House fires are a real, unfortunate risk for all homeowners, and that's true no matter where you live.
According to the U.S. Fire Administration, there are more than 1.3 million fires every year causing more than $23 billion in damage, and wildfires are more common than ever before. Protecting your home starts with an awareness of fire risks, and an understanding of how to address the most common trouble spots.
Mow Your Lawn and Keep Your Yard Free of Debris
Dried leaves, pine needles, and other common debris can provide kindling for a fire, so make yard maintenance a priority on your home improvement to-do list.
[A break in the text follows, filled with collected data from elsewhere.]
(** ** Writes keep the invariant *)

Lemma moved_update w w' r old : log_ok w -> table w !! id r = Some old -> record_typed r ->
  sequence r = sequence old -> generated w' = generated w ->
  written key (<[id r := r]> (table w)) (store w) (store w') ->
  moved (<[id r := r]> (table w)) w w'.
Proof.
  intros Hw Hold Hr Hs Hg (HL & Hother). split_and!; [|done..].
  assert (forall i x, <[id r := r]> (table w) !! i = Some x ->
    exists y, table w !! i = Some y /\ sequence x = sequence y /\ id x = i) as Hback.
  { intros i x. rewrite lookup_insert_Some. intros [[<- <-]|[_ Hx]]; [by eauto|].
    exists x. split_and!; [done..|]. by eapply ok_id. }
  destruct Hw as [Hi Ht Hd Hgen]. split; rewrite HL.
  - intros i x Hx. by destruct (Hback i x Hx) as (? & ? & ? & ?).
  - by apply map_Forall_insert_2.
  - intros i j x x' Hx Hx'. destruct (Hback i x Hx) as (y & Hy & -> & _).
    destruct (Hback j x' Hx') as (y' & Hy' & -> & _). by apply Hd.
  - intros i x Hx. rewrite Hg. destruct (Hback i x Hx) as (y & Hy & _). by eapply Hgen.
Qed.

Lemma moved_append w w1 w' r n : log_ok w -> same_rows w w1 ->
  record_typed r -> id r = idGenerator e n -> (generated w <= n < generated w1)%nat ->
  (forall i x, table w !! i = Some x -> sequence x < sequence r) ->
  generated w' = generated w1 ->
  written key (<[id r := r]> (table w1)) (store w1) (store w') ->
  moved (<[id r := r]> (table w)) w w'.
Proof.
  intros Hw Hs Hr Hid Hn Hseq Hg (HL & Hother).
  split_and!; [|by rewrite HL, (same_table _ _ Hs)|intros k Hk; rewrite Hother by done; apply Hs].
  rewrite (same_table _ _ Hs) in HL. pose proof (same_generated _ _ Hs).
  destruct Hw as [Hi Ht Hd Hgen]. split; rewrite HL.
  - intros i x. rewrite lookup_insert_Some. intros [[<- <-]|[_ Hx]]; auto.
  - by apply map_Forall_insert_2.
  - intros i j x x'. rewrite !lookup_insert_Some.
    intros [[<- <-]|[? Hx]] [[<- <-]|[? Hx']] Heq; [done| | |by eapply Hd].
    + specialize (Hseq j x' Hx'). lia.
    + specialize (Hseq i x Hx). lia.
  - intros i x. rewrite Hg, lookup_insert_Some. intros [[<- _]|[_ Hx]].
    + exists n. split; [lia|done].
    + destruct (Hgen i x Hx) as (m & ? & ->). exists m. split; [lia|done].
Qed.

Lemma moved_delete w w1 w' (ids : list string) : log_ok w -> same_rows w w1 -> generated w' = generated w1 ->
  written key (filter (fun kv => kv.1 ∉ ids) (table w1)) (store w1) (store w') ->
  moved (filter (fun kv => kv.1 ∉ ids) (table w)) w w'.
Proof.
  intros Hw Hs Hg (HL & Hother).
  split_and!; [|by rewrite HL, (same_table _ _ Hs)|intros k Hk; rewrite Hother by done; apply Hs].
  rewrite (same_table _ _ Hs) in HL. pose proof (log_ok_same _ _ Hw Hs) as [Hi Ht Hd Hgen].
  rewrite (same_table _ _ Hs) in Hi, Ht, Hd, Hgen. split; rewrite HL.
  - intros i r [H _]%map_lookup_filter_Some. auto.
  - intros i r [H _]%map_lookup_filter_Some. by apply (Ht i).
  - intros i j r r' [H _]%map_lookup_filter_Some [H' _]%map_lookup_filter_Some. eauto.
  - intros i r [H _]%map_lookup_filter_Some. rewrite Hg. eauto.
Qed.

(** ** What a method ends with *)

(** It returns with its step of the log, or throws: then nothing is changed, or
    the step is made but its answer could not be restored. *)
Definition done_or_thrown {A} (Q : A -> log_table -> Prop) (w : W) (res : outcome A) (w' : W) : Prop :=
  match res with
  | Ok a => exists L, Q a L /\ moved L w w'
  | Throw err => same_rows w w' \/
      exists te a L, err = TransportError te /\ Q a L /\ moved L w w'
  end.

Definition does {A} (m : ST W log_error A) (Q : A -> log_table -> Prop) (w : W) : Prop :=
  ends m (done_or_thrown Q w) w.

Lemma idles_step {A B} (m : ST W log_error A) (k : A -> ST W log_error B) P Q w :
  idles m P w ->
  (forall a w', P a w' -> same_rows w w' -> does (k a) Q w') -> does (m ≫= k) Q w.
Proof.
  intros Hm Hk. eapply ends_step; [exact Hm| |].
  - intros a w1 [Hs Ha]. eapply ends_mono; [by apply (Hk a w1)|]. intros [b|err] w2.
    + intros (L & HQ & Hmoved). exists L. split; [done|]. by eapply moved_after.
    + intros [Hs'|(te & a' & L & -> & HQ & Hmoved)]; [left; by etrans|right].
      exists te, a', L. split_and!; [done..|]. by eapply moved_after.
  - intros err w1 [Hs _]. by left.
Qed.

Lemma does_lift {A B} (r : outcome A) (k : A -> ST W log_error B) Q w :
  (forall a, r = Ok a -> does (k a) Q w) -> does (lift_result r ≫= k) Q w.
Proof. intros Hk. apply ends_bind, ends_lift. destruct r as [a|err]; [by apply Hk|by left]. Qed.

Lemma does_throw {A} err (Q : A -> log_table -> Prop) w : does (throw err) Q w.
Proof. by left. Qed.

Lemma store_record_does r old w : log_ok w -> table w !! id r = Some old -> record_typed r ->
  sequence r = sequence old ->
  does (store_record e r) (fun x L => plain_record x = r /\ L = <[id r := r]> (table w)) w.
Proof.
  intros Hw Hold Hr Hs. unfold store_record. apply does_lift. intros c Hc.
  rewrite cloneRecord_typed in Hc by done. injection Hc as <-.
  eapply ends_step; [apply on_store_calls, update_law; by eexists| |].
  - intros [] w1 [Hg Hwr]. pose proof (moved_update _ _ _ _ Hw Hold Hr Hs Hg Hwr) as Hmoved.
    rewrite cloneRecord_typed by done. apply ends_bind, ends_lift, ends_lift.
    destruct (restoreSyncResultTypes e r) as [x|err] eqn:Hx.
    + exists (<[id r := r]> (table w)). split; [|done]. split; [|done].
      unfold restoreSyncResultTypes in Hx. repeat case_match; by simplify_eq.
    + right. unfold restoreSyncResultTypes in Hx. repeat case_match; simplify_eq.
      eexists _, {| plain_record := r; restored_result := None |}, _. done.
  - intros err w1 [Hg Hu]. left. by apply unchanged_same.
Qed.
Definition rebaseConflictSuccessor (predecessor : log_record) (serverVersion : json) : M unit :=
  found ← on_log (pendingRecords e);
  match List.find (fun r => depends_on r (client_id predecessor)) (map plain_record found) with
  | None => mret tt
  | Some successor =>
      _ ← on_log (updateMutation e (id successor)
                    (mutation_json (with_base (mutation successor) serverVersion)));
      mret tt
  end.

(** [response.syncs] of a response that is no error. *)
Definition ensureSuccessfulResponse (response : properties) : answer (list json) :=
  if is_string "status" "error" response then Throw (ServerError (obj_get "errorMessage" response)) else
  match obj_get "syncs" response with
  | Some (JArr syncs) => Ok syncs
  | _ => Throw MissingSyncs
  end.

(** [String(result.id)] *)
Definition result_id (r : json) : answer string :=
  match r with
  | JNull => Throw NotAnObject
  | JObj l => string_of (obj_get "id" l)
  | _ => Ok "undefined"
  end.

Fixpoint responses_by_id (syncs : list json) : answer (gmap string json) :=
  match syncs with
  | [] => Ok ∅
  | r :: syncs =>
      i ← result_id r;
      later ← responses_by_id syncs;
      Ok (match later !! i with Some _ => later | None => <[i := r]> later end)
  end.

Definition falsy (v : json) : bool :=
  match v with
  | JNull | JBool false | JStr "" | JNum "0" => true
  | _ => false
  end.

Definition SYNC_STATES : list string := ["successful"; "duplicate"; "conflict"; "failed"; "rejected"].

Definition is_sync_state (states : list string) (res : properties) : bool :=
  existsb (fun state => is_string "syncState" state res) states.

(** The checked result for a group. *)
Definition result_for (responses : gmap string json) (client : string) : answer properties :=
  match responses !! client with
  | None => Throw (MissingResult client)
  | Some r =>
      if falsy r then Throw (MissingResult client) else
      match r with
      | JObj res => if is_sync_state SYNC_STATES res then Ok res else Throw (InvalidSyncState client)
      | _ => Throw (InvalidSyncState client)
      end
  end.

Definition apply_group (responses : gmap string json) (generations : gmap string Z)
    (group : list log_record) : M unit :=
  match group with
  | [] => mret tt
  | first :: _ =>
      res ← lift_result (result_for responses (client_id first));
      _ ← for_each (fun r => _ ← applySyncReplayResultToLocalMutationLog r res; mret tt) group;
      match obj_get "serverVersion" res with
      | Some version =>
          if is_sync_state ["successful"; "duplicate"] res then
            identity ← lift_result (conflictRecordIdentity first);
            generation ← read_generation identity;
            if bool_decide (generations !! client_id first = Some generation)
            then rebaseConflictSuccessor (List.last group first) version
            else mret tt
          else mret tt
      | None => mret tt
      end
  end.

(** The generation of every group's record before it is sent. *)
Fixpoint read_generations (groups : list (list log_record)) (acc : gmap string Z) :
    M (gmap string Z) :=
  match groups with
  | [] => mret acc
  | [] :: groups => read_generations groups acc
  | (first :: _) :: groups =>
      identity ← lift_result (conflictRecordIdentity first);
      generation ← read_generation identity;
      read_generations groups (<[client_id first := generation]> acc)
  end.

Definition send (records : list log_record) (groups : list (list log_record)) : M properties := fun s =>
  let posts' := posts s ++ [{| read_records := records; sent_groups := groups |}] in
  (match postReplay v (map (fun p => map conflictReplayPayload (sent_groups p)) posts') with
   | Ok response => Ok response
   | Throw message => Throw (TransportFailed message)
   end, Build_session (log s) posts' (generation_reads s)).

(** A pending record of the resource. *)
Definition is_drained (r : log_record) : bool :=
  bool_decide (status r = Pending) && bool_decide (mutation_model (mutation r) = resourceType v).

(** One round; [false] when nothing is ready. *)
Definition replay_round : M bool :=
  found ← on_log (records e);
  let read := map plain_record found in
  let pending := List.filter is_drained read in
  match List.filter (is_ready read) pending with
  | [] => mret false
  | ready =>
      all_groups ← lift_result (conflictReplayGroups pending ready);
      let groups := take (Z.to_nat (normalizedBatchSize (batchSize v))) all_groups in
      generations ← read_generations groups ∅;
      response ← send read groups;
      syncs ← lift_result (ensureSuccessfulResponse response);
      responses ← lift_result (responses_by_id syncs);
      _ ← for_each (apply_group responses generations) groups;
      mret true
  end.

Fixpoint replayConflictTrackedSyncs (fuel : nat) : M unit :=
  match fuel with
  | O => throw OutOfFuel
  | Datatypes.S fuel =>
      again ← replay_round;
      if (again : bool) then replayConflictTrackedSyncs fuel else mret tt
  end.

(** ** Queueing a mutation *)

(** The arguments, with what [clientMutationId()] and [now()] return in the call. *)
Record queue_args := {
  queue_actorDeviceId : string;
  queue_actorUserId : string;
  queue_offlineGrantId : string;
  queue_policyHash : string;
  queue_clientMutationId : string;
  queue_now : option Z;
  queue_baseVersion : option json;
  queue_data : properties;
  queue_operation : string;
  queue_resourceId : string;
  queue_resourceType : string;
  queue_syncType : string
}.

(** A mutation of the record that is queued. *)
Definition same_resource (a : queue_args) (r : log_record) : bool :=
  bool_decide (mutation_model (mutation r) = queue_resourceType a) &&
  bool_decide (payload_property "resourceId" r = Some (JStr (queue_resourceId a))).

(** [new Date(Math.max(now.getTime(), predecessorTime + 1)).toISOString()] *)
Definition queue_time (a : queue_args) (predecessor : option log_record) : answer string :=
  match queue_now a with
  | None => Throw InvalidTime
  | Some t =>
      time ← (match predecessor with
              | None => Ok t
              | Some r => match iso_value (occurredAt (mutation r)) with
                          | Some u => Ok (Z.max t (u + 1))
                          | None => Throw InvalidTime
                          end
              end : answer Z);
      if Z.abs time <=? MAX_TIME then Ok (toISOString time) else Throw InvalidTime
  end.

Definition queued_members (a : queue_args) (time : string) : properties :=
  [("actorDeviceId", JStr (queue_actorDeviceId a)); ("actorUserId", JStr (queue_actorUserId a));
   ("attributes", JObj (queue_data a))] ++ present "baseVersion" (queue_baseVersion a) ++
  [("clientMutationId", JStr (queue_clientMutationId a)); ("model", JStr (queue_resourceType a));
   ("occurredAt", JStr time); ("offlineGrantId", JStr (queue_offlineGrantId a));
   ("operation", JStr (queue_operation a));
   ("payload", JObj [("resourceId", JStr (queue_resourceId a)); ("syncType", JStr (queue_syncType a))]);
   ("policyHash", JStr (queue_policyHash a))].

Definition queued_mutation (a : queue_args) (time : string) : json := JObj (queued_members a time).

Definition queueConflictTrackedSync (a : queue_args) : M log_record :=
  found ← on_log (records e);
  let predecessor := last (List.filter (same_resource a) (map plain_record found)) in
  time ← lift_result (queue_time a predecessor);
  let deps := match predecessor with
              | Some r => [JObj [("clientMutationId", JStr (client_id r));
                                 ("model", JStr (queue_resourceType a))]]
              | None => []
              end in
  on_log (append e (Some (JArr deps)) (queued_mutation a time) None).

End operations.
Make sure to remove all debris from your lawn, and keep your lawn mowed to a height of 4 inches or less.
Trim Trees and Shrubs to Create a Buffer
Keep trees and shrubs trimmed to a healthy length, and make sure there is space between vegetation and your home. Make sure to remove any branches that hang over your roof, and keep vegetation away from decks. Add regular landscaping to your own home improvement tasks, or hire a pro to handle it for you.
Install and Maintain Fire Alarms
Your fire alarm is a lifeline if a fire occurs while you're sleeping, and can tip you off to signs of trouble before things get out of control no matter the hour. Install fire alarms/smoke detectors throughout the home, check batteries often, and test them regularly to make sure they're working correctly.
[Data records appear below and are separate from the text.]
Lemma elem_of_pending_ids v L i :
  i ∈ pending_ids v L <-> exists r, L !! i = Some r /\ is_drained v r = true.
Proof.
  unfold pending_ids. rewrite elem_of_dom. split.
  - intros [r [? ?]%map_lookup_filter_Some]. eauto.
  - intros (r & ? & ?). exists r. by apply map_lookup_filter_Some.
Qed.

Lemma pending_ids_advances v L L' : advances L L' -> pending_ids v L' ⊆ pending_ids v L.
Proof.
  intros Hadv i. rewrite !elem_of_pending_ids. intros (r' & Hr' & Hd).
  destruct (advances_lookup _ _ _ _ Hadv Hr') as (r & Hr & []). exists r. split; [done|].
  unfold is_drained in *. rewrite andb_true_iff, !bool_decide_eq_true in *.
  destruct Hd as [Hp Hm]. split; [auto|congruence].
Qed.

Lemma settled_not_pending v L i : settled L i -> i ∉ pending_ids v L.
Proof.
  intros (r & Hr & Hst). rewrite elem_of_pending_ids. intros (r' & Hr' & Hd).
  unfold is_drained in Hd. rewrite andb_true_iff, bool_decide_eq_true in Hd. naive_solver.
Qed.

(** ** What is sent *)

Definition sent_records (ps : list post) : list log_record := concat (concat (map sent_groups ps)).

(** The first record of a group is ready in the log that was read, each later one
    is pending and depends on the one before it, with which it shares the request. *)
Definition safe_group (v : replay_env) (read group : list log_record) : Prop :=
  match group with
  | [] => False
  | head :: rest =>
      head ∈ read /\ is_drained v head = true /\
      (forall d, d ∈ dependencies head -> status_of read (dependency_id d) = Some Synced) /\
      chained (List.filter (is_drained v) read) head rest
  end.

(** Every group sent is safe, and no record is sent twice. *)
Definition safe_posts (v : replay_env) (ps : list post) : Prop :=
  Forall (fun p => Forall (safe_group v (read_records p)) (sent_groups p)) ps /\
  NoDup (map id (sent_records ps)).

(** Every pending record of the resource waits for another. *)
Definition nothing_ready (v : replay_env) (read : list log_record) : Prop :=
  Forall (fun r => is_drained v r = true ->
    exists d, d ∈ dependencies r /\ status_of read (dependency_id d) <> Some Synced) read.

Lemma is_ready_spec read r : is_ready read r = true <->
  forall d, d ∈ dependencies r -> status_of read (dependency_id d) = Some Synced.
Proof.
  unfold is_ready. rewrite forallb_forall. setoid_rewrite bool_decide_eq_true.
  by setoid_rewrite <- list_elem_of_In.
Qed.

Lemma nothing_ready_filter v read :
  List.filter (is_ready read) (List.filter (is_drained v) read) = [] -> nothing_ready v read.
Proof.
  intros H. apply Forall_forall. intros r Hr Hd. destruct (is_ready read r) eqn:Hready.
  - assert (r ∈ ([] : list log_record)) as []%elem_of_nil.
    rewrite <- H, !elem_of_List_filter. done.
  - unfold is_ready in Hready. apply not_true_iff_false in Hready.
    assert (~ Forall (fun d => status_of read (dependency_id d) = Some Synced) (dependencies r)) as Hn.
    { intros Hall. apply Hready, is_ready_spec. by apply Forall_forall. }
    apply not_Forall_Exists in Hn; [|apply _]. by apply Exists_exists in Hn.
Qed.

Lemma normalizedBatchSize_pos n : 1 <= normalizedBatchSize n.
Proof.
  unfold normalizedBatchSize. destruct n as [| | |[q| | |]|]; try lia.
  destruct (Qle_bool 1 q) eqn:Hq; [|lia]. apply Qle_bool_iff in Hq.
  change 1 with (Qfloor 1). by apply Qfloor_resp_le.
Qed.

Lemma sent_records_app ps read groups :
  sent_records (ps ++ [{| read_records := read; sent_groups := groups |}]) =
  sent_records ps ++ concat groups.
Proof. unfold sent_records. rewrite map_app, !concat_app. cbn. by rewrite app_nil_r. Qed.

Lemma grouped_safe v read selected groups :
  grouped (List.filter (is_drained v) read)
    (List.filter (is_ready read) (List.filter (is_drained v) read)) selected groups ->
  Forall (safe_group v read) groups.
Proof.
  induction 1 as [|selected head rest i groups Hhead Hi Hsel Hchain Hg IH]; constructor; [|done].
  rewrite !elem_of_List_filter in Hhead. destruct Hhead as (Hready & Hd & Hin).
  split_and!; [done..| |done]. by apply is_ready_spec.
Qed.

(** ** Statements of a drain *)

Section drain.
Context {S : Type} `{!RowStorage S, !RowView S, !RowStorageLaws S} (e : log_env) (v : replay_env).
Context (fresh_ids : forall a b, idGenerator e a = idGenerator e b -> a = b).

Abbreviation table s := (rows (store (log s)) (storageKey e)).
Abbreviation session := (session S).
Abbreviation M := (ST session replay_error).

(** The statement returns with [P], the log well formed and advanced, and the
    requests as they were; or it throws, and not for want of fuel. *)
Definition gone {A} (P : A -> session -> Prop) (s : session) (o : answer A) (s' : session) : Prop :=
  posts s' = posts s /\
  match o with
  | Ok a => log_ok e (log s') /\ advances (table s) (table s') /\ P a s'
  | Throw err => err <> OutOfFuel
  end.

Definition goes {A} (m : M A) (P : A -> session -> Prop) (s : session) : Prop :=
  ends m (gone P s) s.

Lemma goes_bind {A B} (m : M A) (k : A -> M B) P Q s : goes m P s ->
  (forall a s1, log_ok e (log s1) -> advances (table s) (table s1) -> P a s1 -> goes (k a) Q s1) ->
  goes (m ≫= k) Q s.
Proof.
  intros Hm Hk. apply ends_bind. eapply ends_mono; [exact Hm|].
  intros [a|err] s1 [Hp H]; [|done]. destruct H as (Hok & Hadv & HP).
  eapply ends_mono; [by apply (Hk a s1)|]. intros [b|err] s2 [Hp2 H2]; (split; [congruence|]); [|done].
  destruct H2 as (? & ? & ?). split_and!; [done|by etrans|done].
Qed.

Lemma goes_mono {A} (m : M A) (P Q : A -> session -> Prop) s :
  goes m P s -> (forall a s', P a s' -> Q a s') -> goes m Q s.
Proof.
  intros Hm HPQ. eapply ends_mono; [exact Hm|]. intros [a|err] s' [Hp H]; [|done].
  split; [done|]. destruct H as (? & ? & ?). auto.
Qed.

Lemma goes_ret {A} (a : A) (P : A -> session -> Prop) s :
  log_ok e (log s) -> P a s -> goes (mret a) P s.
Proof. done. Qed.

Lemma goes_lift {A} (r : answer A) s : log_ok e (log s) -> r <> Throw OutOfFuel ->
  goes (lift_result r) (fun a _ => r = Ok a) s.
Proof. intros Hok Hr. unfold goes, ends, gone. cbn. destruct r; naive_solver. Qed.

Lemma goes_for_each {A} (f : A -> M unit) (P : A -> session -> Prop) xs s :
  log_ok e (log s) ->
  (forall x s1, x ∈ xs -> log_ok e (log s1) -> advances (table s) (table s1) ->
    goes (f x) (fun _ => P x) s1) ->
  (forall x s1 s2, P x s1 -> advances (table s1) (table s2) -> P x s2) ->
  goes (for_each f xs) (fun _ s' => forall x, x ∈ xs -> P x s') s.
Proof.
  intros Hok Hf Hstable. revert s Hok Hf. induction xs as [|x xs IH]; intros s Hok Hf.
  - apply goes_ret; [done|]. by intros x []%elem_of_nil.
  - cbn. eapply goes_bind; [apply Hf; [by left|done|done]|]. intros [] s1 Hok1 Hadv1 Hx.
    assert (goes (for_each f xs) (fun _ s' => forall x, x ∈ xs -> P x s') s1) as Hxs.
    { apply IH; [done|]. intros y s2 Hy Hok2 Hadv2. apply Hf; [by right|done|by etrans]. }
    eapply ends_mono; [exact Hxs|]. intros [b|err] s2 [Hp H]; (split; [done|]); [|done].
    destruct H as (Hok2 & Hadv2 & HP). split_and!; [done..|].
    intros y [->|Hy]%elem_of_cons; [by eapply Hstable|by apply HP].
Qed.

(** A method of the log, through what it does. *)
Lemma goes_on_log {A} (m : ST (world S) log_error A) (Q : A -> log_table -> Prop) s :
  does e m Q (log s) -> (forall a L, Q a L -> advances (table s) L) ->
  goes (on_log m) (fun a s' => Q a (table s')) s.
Proof.
  intros Hm Hadv. unfold does, done_or_thrown, goes, gone, ends, on_log in *. destruct (m (log s)) as [[a|err] w]; cbn in *.
  - destruct Hm as (L & HQ & Hok & HL & _). rewrite HL. split_and!; [done..|by eapply Hadv|done].
  - done.
Qed.

Lemma read_generation_goes i s : log_ok e (log s) ->
  goes (read_generation v i) (fun _ _ => True) s.
Proof. done. Qed.

(** Reading the log: the records as they are, in order. *)
Lemma listing_goes statuses m s : log_ok e (log s) ->
  m = (found ← on_store (storage_records (storageKey e) statuses);
       lift_result (normalizeRecordList e found)) ->
  goes (on_log m) (fun found s' => lists_records e statuses (table s') found /\
    table s' = table s) s.
Proof.
  intros Hok ->. pose proof (listing_idles e fresh_ids statuses (log s) Hok) as H.
  set (m := mbind _ _) in *. clearbody m. unfold idles, idled, goes, gone, ends, on_log in *.
  destruct (m (log s)) as [[found|err] w]; cbn in *.
  - destruct H as [Hs Hl]. rewrite (same_table _ _ Hs).
    split_and!; [done|by eapply log_ok_same|done..].
  - done.
Qed.
(** What holds of the log before a statement and survives its advances. *)
Lemma goes_frame {A} (m : M A) (K : log_table -> Prop) s : goes m (fun _ _ => True) s ->
  (forall L L', K L -> advances L L' -> K L') -> K (table s) ->
  goes m (fun _ s' => K (table s')) s.
Proof.
  intros Hm HK Hs. eapply ends_mono; [exact Hm|]. intros [a|err] s' [Hp H]; [|done].
  split; [done|]. destruct H as (? & ? & _). split_and!; [done..|by eapply HK].
Qed.

(** ** The answers of the server *)

Lemma normalizeMutation_keeps m m' : normalizeMutation (Some (mutation_json m)) = Ok m' ->
  clientMutationId m' = clientMutationId m /\ mutation_model m' = mutation_model m.
Proof.
  destruct (mutation_get m) as (E1 & E2 & E3 & E4 & E5 & E6 & E7 & E8 & E9 & E10 & E11 & E12).
  unfold normalizeMutation, mutation_json. rewrite E3, E4. intros H. checks. cbn.
  repeat match goal with H : requiredString (Some (JStr _)) _ = Ok _ |- _ =>
    apply requiredString_str in H end. done.
Qed.

Lemma status_advances L i name res x L' st : log_step e L (UpdateStatus i name res) (Updated x) L' ->
  read_status name = Ok st -> st <> Pending -> advances L L' /\ settled L' i.
Proof.
  intros H Hst Hne. inversion H as [|? ? ? st' r o t ? Hr Hst' _ Hx| | | |]; subst.
  assert (st' = st) as -> by congruence. split.
  - eapply advances_insert; [done|]. rewrite Hx. by split.
  - exists (plain_record x). rewrite lookup_insert_eq, Hx. done.
Qed.

Lemma mutation_advances L i m x L' r : log_step e L (UpdateMutation i (mutation_json m)) (Updated x) L' ->
  L !! i = Some r -> clientMutationId m = client_id r ->
  mutation_model m = mutation_model (mutation r) -> advances L L'.
Proof.
  intros H Hr Hc Hm. inversion H as [| |? ? m' r' t ? Hr' _ Hm' Hx| | |]; subst.
  assert (r' = r) as -> by congruence. apply normalizeMutation_keeps in Hm' as [Hc' Hmodel].
  eapply advances_insert; [done|]. rewrite Hx. unfold client_id in *.
  split; try done; unfold client_id; cbn; congruence.
Qed.

Lemma outcome_is_settled st : status_of_outcome st <> Pending.
Proof. by destruct st. Qed.

Lemma apply_result_goes r res s : log_ok e (log s) ->
  goes (applySyncReplayResultToLocalMutationLog e r res) (fun _ s' => settled (table s') (id r)) s.
Proof.
  intros Hok. unfold applySyncReplayResultToLocalMutationLog.
  destruct (replayResultLocalStatus res) as [st|]; [|done].
  pose proof (read_status_name (status_of_outcome st)) as Hname.
  eapply goes_mono; [apply goes_on_log; [by apply updateStatus_does|]|].
  - intros x L Hstep. eapply status_advances in Hstep as [? _]; [done|exact Hname|].
    apply outcome_is_settled.
  - intros x s' Hstep. eapply status_advances in Hstep as [_ ?]; [done|exact Hname|].
    apply outcome_is_settled.
Qed.

Lemma listed_lookup statuses s found r : log_ok e (log s) ->
  lists_records e statuses (table s) found -> r ∈ map plain_record found ->
  table s !! id r = Some r.
Proof.
  intros Hok (_ & Hl & _). rewrite Hl, elem_of_List_filter, records_of_lookup by apply Hok. tauto.
Qed.

Lemma rebase_goes predecessor version s : log_ok e (log s) ->
  goes (rebaseConflictSuccessor e predecessor version) (fun _ _ => True) s.
Proof.
  intros Hok. unfold rebaseConflictSuccessor.
  eapply goes_bind; [by apply (listing_goes (Some PENDING_STATUS_VALUES))|].
  intros found s1 Hok1 _ [Hl Htable].
  destruct (List.find _ (map plain_record found)) as [r|] eqn:Hr; [|by apply goes_ret].
  apply List.find_some in Hr as [Hr%list_elem_of_In _].
  pose proof (listed_lookup _ _ _ _ Hok1 Hl Hr) as Hlookup.
  eapply goes_bind; [apply goes_on_log; [by apply updateMutation_does|]|].
  - intros x L Hstep. eapply mutation_advances; [exact Hstep|exact Hlookup|done|done].
  - intros x s2 Hok2 _ _. by apply goes_ret.
Qed.

Lemma result_for_fuel responses client : result_for responses client <> Throw OutOfFuel.
Proof. unfold result_for. by repeat case_match. Qed.

Definition group_settled (g : list log_record) (L : log_table) : Prop :=
  forall r, r ∈ g -> settled L (id r).

Lemma group_settled_stable g L L' : group_settled g L -> advances L L' -> group_settled g L'.
Proof. intros H Hadv r Hr. eapply settled_advances; [by apply H|done]. Qed.

Lemma apply_group_goes responses generations g s : log_ok e (log s) ->
  goes (apply_group e v responses generations g) (fun _ s' => group_settled g (table s')) s.
Proof.
  intros Hok. destruct g as [|first rest]; [apply goes_ret; [done|]; by intros r []%elem_of_nil|].
  cbn [apply_group]. set (g := first :: rest).
  eapply goes_bind; [apply goes_lift; [done|apply result_for_fuel]|]. intros res s1 Hok1 _ _.
  eapply goes_bind.
  { apply (goes_for_each _ (fun r s' => settled (table s') (id r))); [done| |].
    - intros r s2 _ Hok2 _. eapply goes_bind; [by apply apply_result_goes|].
      intros x s3 Hok3 _ Hset. by apply goes_ret.
    - intros r s2 s3. apply settled_advances. }
  intros [] s2 Hok2 _ Hset. apply goes_frame; [|apply group_settled_stable|done].
  destruct (obj_get "serverVersion" res) as [version|]; [|by apply goes_ret].
  destruct (is_sync_state _ res); [|by apply goes_ret].
  eapply goes_bind; [apply goes_lift; [done|apply identity_fuel]|]. intros i s3 Hok3 _ _.
  eapply goes_bind; [by apply read_generation_goes|]. intros generation s4 Hok4 _ _.
  case_bool_decide; [by apply rebase_goes|by apply goes_ret].
Qed.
Frayed power cords and damaged electronics are common causes of house fires, so make sure that all of your electronics and appliances are well-maintained. Avoid overloading outlets with too many cords, always keep electronics away from water sources, and be careful when working on home improvement projects.
Store Flammable Items Safely
Many household cleaning products and cosmetics can provide fuel for a fire. Pick a safe place to store flammable items, away from heat sources. A cool, dark cabinet can work great as a designated place to store flammable items.
Keep a Fire Extinguisher Handy
While fire prevention is always the goal, it's also important to be prepared to deal with a small fire before it becomes a big one. Keep fire extinguishers in key areas around the home, including the kitchen. Make sure that you know how to use your fire extinguisher safely, and check regularly to see that old extinguishers are still in good working order.
Develop and Practice a Fire Escape Plan
No matter how well you prepare and what steps you take to protect your home, there will always be at least some risk of a fire. That's why it's crucial to make sure that you have a fire escape plan in place, and that every member of the household knows the plan. Pick a safe route for fire escape, choose a meeting place, and practice your plan regularly to make sure all members of the household are prepared.
While there's no way to completely eliminate the risk of a fire, taking the necessary prevention steps goes a long way toward keeping your home safe. Stay on top of fire prevention, and always have a fire escape plan in place just in case.